La Iglesia acepta de buena gana, y por su parte pone en ejecución las prescripciones del Derecho Civil que no están en contradicción con el Derecho Canónico; así sucede respecto de las leyes de España, que prohíben, bajo severas penas temporales, los matrimonios de los hijos de familia sin el consentimiento paterno, y el de ciertas personas sin preceder Real licencia; pero la Iglesia, por justas causas, no llega hasta declarar nulos estos matrimonios; por manera que, aunque a primera vista parece que hay contradicción entre unas y otras leyes, no la hay realmente, porque ambas los prohíben y detestan, sólo que unas avanzan más que otras en cuanto a las consecuencias de la prohibición. Los que sostienen que todavía tienen los príncipes la facultad de establecer impedimentos dirimentes, dicen que está en su mano que haya o no sacramento, que es la causa por la cual está reservado a la Iglesia este derecho; porque destruyendo el contrato civil, lo cual pueden muy bien hacer los príncipes, se quita la base sobre que edifica la Iglesia, porque Jesucristo elevó el contrato matrimonial a la dignidad de Sacramento, y no habiendo causa no puede haber efecto. Pero debe notarse que en el matrimonio puede distinguirse el contrato natural y el contrato civil, y aunque el príncipe puede hacer que no haya contrato civil, no podrá destruir nunca el contrato natural, el cual puede ser la materia del sacramento, que debe ser siempre una, y no lo sería si la materia del sacramento fuese el contrato civil, que puede variar según la legislación de cada pueblo. Puede verso a Devoti, lib. II, tít. II, sección 9.ª, pár. 116 y su nota.

 

817

Los decretalistas generalmente reducen todos los impedimentos dirimentes a los contenidos en los siguientes versos:

Error, conditio, votum, cognatio, crimen,

cultus disparitas, vis, ordo, ligamen, honestas

si sit affinis, si forte cohire nequivit

raptave sit mulier, nec parti reddita tutae,

si parochi et duplicis dessit praesentia testis.
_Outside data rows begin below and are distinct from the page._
(** C1.  When the selected style is one of the four keys of the style table,
    the prompt contains the clause the table maps it to, verbatim, and
    contains the clause of no other key. *)
Theorem buildPrompt_style_clause (s : Page) (clause : string) :
  In (comicStyleSelect_value s, clause) styleMap ->
  Str.includes clause (buildPrompt s) = true
  /\ forall key other,
       In (key, other) styleMap ->
       key <> comicStyleSelect_value s ->
       Str.includes other (buildPrompt s) = false.
Proof.
  intros Hstyle.
  rewrite buildPrompt_assembled, (styleMap_entries _ _ Hstyle).
  simpl template.
  split.
  - each_entry Hstyle;
      destruct (keepBackgroundCheck_checked s), (addFrameCheck_checked s);
      vm_compute; reflexivity.
  - intros key other Hkey Hne.
    each_entry Hstyle; each_entry Hkey; try congruence;
      destruct (keepBackgroundCheck_checked s), (addFrameCheck_checked s);
      vm_compute; reflexivity.
Qed.

(** Witness for C1: the manga page. *)
Lemma buildPrompt_style_clause_witness :
  let s := fresh_page "manga" false true None in
  let clause := "Style it like black-and-white manga, with screentone halftone, fine linework, and dynamic speed lines." in
  In (comicStyleSelect_value s, clause) styleMap
  /\ Str.includes clause (buildPrompt s) = true
  /\ forall key other,
       In (key, other) styleMap ->
       key <> comicStyleSelect_value s ->
       Str.includes other (buildPrompt s) = false.
Proof.
  intros s clause.
  assert (H : In (comicStyleSelect_value s, clause) styleMap)
    by (left; reflexivity).
  split; [exact H | exact (buildPrompt_style_clause s clause H)].
Defined.

Lemma strings_differ (a b : string) : String.eqb a b = false -> a <> b.
Proof. intros H E. apply String.eqb_eq in E. congruence. Qed.

Lemma styles_entries (key : string) :
  In key styles -> exists clause, In (key, clause) styleMap.
Proof.
  unfold styles. intros H. apply in_map_iff in H.
  destruct H as [[k c] [E H]]. simpl in E. subst k. now exists c.
Qed.

(** C2.  For pages [s] and [s'] whose styles are keys of the table: the
    prompt of [s] is the base instruction, the style clause, the background
    clause and the frame clause, in that order, with the background clause
    present exactly when keep-background is off and the frame clause exactly
    when add-frame is on; and two such pages get the same prompt only when
    they agree on the style and on both flags, so the sixteen combinations
    give sixteen different prompts. *)
Theorem buildPrompt_flags (s s' : Page) (clause : string) :
  In (comicStyleSelect_value s, clause) styleMap ->
  In (comicStyleSelect_value s') styles ->
  buildPrompt s =
    baseInstruction ++ " " ++ clause
      ++ (if keepBackgroundCheck_checked s then EmptyString else backgroundClause)
      ++ (if addFrameCheck_checked s then frameClause else EmptyString)
  /\ Str.includes backgroundClause (buildPrompt s)
     = negb (keepBackgroundCheck_checked s)
  /\ Str.includes frameClause (buildPrompt s) = addFrameCheck_checked s
  /\ (buildPrompt s = buildPrompt s' ->
      comicStyleSelect_value s = comicStyleSelect_value s'
      /\ keepBackgroundCheck_checked s = keepBackgroundCheck_checked s'
      /\ addFrameCheck_checked s = addFrameCheck_checked s').
Proof.
  intros Hs Hs'.
  destruct (styles_entries _ Hs') as [clause' Hc'].
  rewrite !buildPrompt_assembled.
  rewrite (styleMap_entries _ _ Hs), (styleMap_entries _ _ Hc').
  simpl template.
  split; [| split; [| split]].
  - unfold assembled. now rewrite !append_assoc.
  - each_entry Hs;
      destruct (keepBackgroundCheck_checked s), (addFrameCheck_checked s);
      vm_compute; reflexivity.
  - each_entry Hs;
      destruct (keepBackgroundCheck_checked s), (addFrameCheck_checked s);
      vm_compute; reflexivity.
  - each_entry Hs; each_entry Hc';
      destruct (keepBackgroundCheck_checked s), (addFrameCheck_checked s),
        (keepBackgroundCheck_checked s'), (addFrameCheck_checked s');
      intros E;
      first [ repeat split; congruence
            | exfalso; revert E; apply strings_differ;
              vm_compute; reflexivity ].
Qed.

(** Witness for C2: a western page with both flags off against a pop-art
    page with both flags on. *)
Lemma buildPrompt_flags_witness :
  let s := fresh_page "western" false false None in
  let s' := fresh_page "pop-art" true true None in
  let clause := "Style it like a classic Western comic, with bold ink lines, flat cel-shading, and CMYK halftone dots." in
  In (comicStyleSelect_value s, clause) styleMap
  /\ In (comicStyleSelect_value s') styles
  /\ buildPrompt s = baseInstruction ++ " " ++ clause ++ backgroundClause
  /\ Str.includes backgroundClause (buildPrompt s) = true
  /\ Str.includes frameClause (buildPrompt s) = false.
Proof.
  intros s s' clause.
  assert (H : In (comicStyleSelect_value s, clause) styleMap)
    by (right; left; reflexivity).
  assert (H' : In (comicStyleSelect_value s') styles)
    by (right; right; left; reflexivity).
  destruct (buildPrompt_flags s s' clause H H') as [He [Hb [Hf _]]].
  split; [exact H | split; [exact H' |]].
  split; [| split; [exact Hb | exact Hf]].
  rewrite He. reflexivity.
Defined.

Lemma own_property_absent (props : list (string * string)) (key : string) :
  ~ In key (map fst props) -> own_property props key = None.
Proof.
  induction props as [|[k v] props IH]; simpl; [reflexivity |].
  intros H. destruct (String.eqb_spec k key) as [E | _].
  - exfalso. apply H. now left.
  - apply IH. intros Hin. apply H. now right.
Qed.

Lemma Object_prototype_absent (key : string) :
  ~ In key inherited_keys -> Object_prototype key = VUndefined.
Proof.
  unfold inherited_keys, Object_prototype. intros H.
  destruct (String.eqb_spec key "__proto__") as [E | _].
  - exfalso. apply H. left. now symmetry.
  - destruct (existsb (String.eqb key) Object_prototype_methods) eqn:Ex;
      [| reflexivity].
    apply existsb_exists in Ex. destruct Ex as [m [Hin Hm]].
    apply String.eqb_eq in Hm. subst m.
    exfalso. apply H. now right.
Qed.

(** C8, as the code has it.  For a style value that is neither a key of the
    style table nor a property name that an object literal inherits from
    [Object.prototype], the lookup yields [undefined] and the prompt is the
    base instruction followed by the text "undefined", then the background
    and frame clauses as usual. *)
Theorem buildPrompt_unlisted_style (s : Page) :
  ~ In (comicStyleSelect_value s) styles ->
  ~ In (comicStyleSelect_value s) inherited_keys ->
  get_property styleMap (comicStyleSelect_value s) = VUndefined
  /\ buildPrompt s =
       baseInstruction ++ " undefined"
         ++ (if keepBackgroundCheck_checked s then EmptyString else backgroundClause)
         ++ (if addFrameCheck_checked s then frameClause else EmptyString).
Proof.
  intros Hown Hproto.
  assert (G : get_property styleMap (comicStyleSelect_value s) = VUndefined).
  { unfold get_property.
    rewrite (own_property_absent _ _ Hown).
    now apply Object_prototype_absent. }
  split; [exact G |].
  rewrite buildPrompt_assembled, G. unfold assembled. simpl template.
  now rewrite !append_assoc.
Qed.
Berardi destina un pequeño capítulo en su obra Comment, in jus ecclesiast. universum, tomo III, disert. 4.ª, quaest. 1.ª, para manifestar que se omiten algunos impedimentos, como la falta de edad, la falta de consentimiento en los locos, furiosos, etc., y la condición torpe contra la substancia del matrimonio; y además, con su severa crítica prueba que hay redundancia, como poner la condición servil que puede reducirse al error acerca de la persona, y también ambigüedad, como en el voto, que lo mismo puede ser solemne que simple, y la disparidad de cultos, que, según los casos, puede ser impedimento impediente o dirimente. De todos modos, estos malos versos servirán siempre para conservar más fácilmente en la memoria casi todos los impedimentos, siendo después sencillo a los escolares fijar con más precisión las ideas que pudieran parecer ambiguas o un tanto inexactas.

 

818

El rapto de seducción no supone fuerza en la persona robada, pero sí en sus padres o tutores.

 

819

Hasta la época de Justiniano, el raptor podía contraer matrimonio con la robada, con tal que ésta no estuviese desposada con otro y prestase libremente su consentimiento. Este emperador impuso penal capital a los raptores de vírgenes, determinando al mismo tiempo que jamás pudiesen contraer matrimonio, y que éste fuese nulo, aunque la robada consintiese: L. unic., Cód. de raptu virg. La Iglesia aceptó esta legislación, la cual estuvo vigente hasta el siglo X, que principió a relajarse con motivo de los muchos raptos que se cometían a la sombra de los pequeños señoríos feudales; después Graciano introdujo en su decreto un canon, el 8.º de la causa 36, quaest. 2.ª, que supuso ser de San Jerónimo, según el cual se consideraba válido el matrimonio entre el raptor y la robada, en consintiendo ésta, cuya doctrina se consignó después terminantemente en las decreles, cap. 6.º y 7.º, de Raptor. Además de la nulidad del matrimonio entre el raptor y la robada, quedan excomulgados ipso jure, y perpetuamente infames, los que hubiesen dado consejo, auxilio o favor, siendo también incapaces de toda dignidad y degradados si fuesen clérigos: Conc. Trid., ses. 24, de Reform. matrim., cap. 6.º

 

820

El rapto puede ser también del hombre por la mujer, cuyo caso, aunque raro, no deja de estar comprendido en el espíritu de la legislación civil y eclesiástica.